Во дни Пушкина. Том 1

Иван Наживин, 1930

К 180-летию трагической гибели величайшего русского поэта А.С. Пушкина издательство «Вече» приурочивает выпуск серии «Пушкинская библиотека», в которую войдут яркие книги о жизненном пути и творческом подвиге поэта, прежде всего романы и биографические повествования. Некоторые из них были написаны еще до революции, другие созданы авторами в эмиграции, третьи – совсем недавно. Серию открывает двухтомное сочинение известного русского писателя-эмигранта Ивана Федоровича Наживина (1874–1940). Роман рассказывает о зрелых годах жизни Пушкина – от Михайловской ссылки до трагической гибели на дуэли. Поэт на страницах книги для многих читателей предстанет в необычном ракурсе: это будет не идеализированный вдохновенный певец, а человек со всеми своими противоречиями и сложными взаимоотношениями с царем, чиновниками, светом, друзьями и женщинами. Перед читателем развернется эпическое полотно со множеством лиц и мест, кружков и сословий, верениц событий, козней, интриг, заговоров, любовных похождений. Автор создает целую галерею портретов – Павла I, Александра I, Николая I, Пушкина, декабристов, Аракчеева, Сперанского.

Оглавление

III. О. Иона

— Ну а теперь пойдем в гостиную, я передам тебе подарки, которые я привез тебе, и письма от друзей… — попыхивая трубкой, тяжело поднялся от стола Пущин. — Алексей, подай-ка мне туда мой маленький черный саквояж!..

Арина Родионовна с помощью Якима уже налила в гостиной кофе. Алексей принес небольшой потертый чемоданчик. Пущин раскрыл его, передал другу письма от поэта К.Ф. Рылеева, от писателя А. Бестужева, несколько новых книг и, бережно вынув завернутый в чистую бумагу пакет, с некоторой торжественностью поднес его другу. Тот сейчас же развернул: это был рукописный экземпляр грибоедовского «Горя от ума». Едва законченная, комедия в тысячах рукописей разошлась уже по всей России, и целый ряд метких и ярких выражений ее с быстротой невероятной превратились уже в пословицы. Печатать ее при царящей в стране реакции было немыслимо.
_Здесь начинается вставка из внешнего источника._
(* ===== verification/FourEyes.v ===== *)
(** * Four-eyes requests and decisions

    security/foureyes_ee.go and security/foureyes_pending_ee.go: a command held
    for a second person.  The requester creates a request file and polls for a
    marker; a decider claims the file by renaming it, records the decision in
    the ledger, and writes the marker.  Both, and the sweep of stale claims, are
    processes that share the four-eyes directory and the ledger, and each of
    their steps is one operation on them.

    A step is given the clock and whether the operation it performs succeeds.
    The scan of the pending directory that locates a request is one step. *)

From S2P Require Import Prelude GoBytes Json MonitorProto Session Gate.
#[local] Arguments lit : simpl never.

(** ** Data *)

Record FourEyesPending := mkPending {
  fp_Token : bytes; fp_RequestID : bytes; fp_Command : bytes; fp_Requester : bytes;
  fp_Hostname : bytes; fp_Timestamp : bytes; fp_Rule : FourEyesRule
}.

(** What reading the request file gives back: [encoding/json] replaces invalid
    UTF-8 when it writes a string. *)
Definition stored_rule (r : FourEyesRule) : FourEyesRule :=
  mkRule (to_valid 0 (fr_Pattern r)) (to_valid 0 (fr_Approver r)) (fr_TTL r)
    (to_valid 0 (fr_NotApprover r)) (to_valid 0 (fr_Surface r)).
Definition stored (p : FourEyesPending) : FourEyesPending :=
  mkPending (to_valid 0 (fp_Token p)) (to_valid 0 (fp_RequestID p)) (to_valid 0 (fp_Command p))
    (to_valid 0 (fp_Requester p)) (to_valid 0 (fp_Hostname p)) (to_valid 0 (fp_Timestamp p))
    (stored_rule (fp_Rule p)).

(** A file of the pending directory; its content is absent while it does not
    parse. *)
Record file := mkFile { f_content : option FourEyesPending; f_mtime : Z }.
(** A marker; absent while it is created and not written. *)
Record marker := mkMarker { m_at : Z; m_approver : bytes; m_surface : bytes }.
— Я очень, очень благодарен тебе за этот подарок, Jeannot!.. — сияя, проговорил Пушкин. — Ничего лучшего ты и придумать не мог…

И он тут же начал быстро перелистывать красиво переписанные страницы. И вдруг раскатился своим заразительным смехом:

— «Что за комиссия, Создатель, быть взрослой дочери отцом!..» — весело прочел он. — Но какой язык, какой язык!.. Давай прочитаем сейчас всю, Пущин… Только Арину Родионовну позвать надо — она любит послушать… Мама!.. — крикнул он. — Мама-а-а!..

— Да не ори так, озорник!.. — с притворной строгостью отозвалась старуха, выплывая из дверей. — Не глухая еще, слышу… Что у тебя тут опять не слава Богу?

— Сейчас читать буду… Ползи скорей…

— А-а… Погоди маненько, чулок только возьму…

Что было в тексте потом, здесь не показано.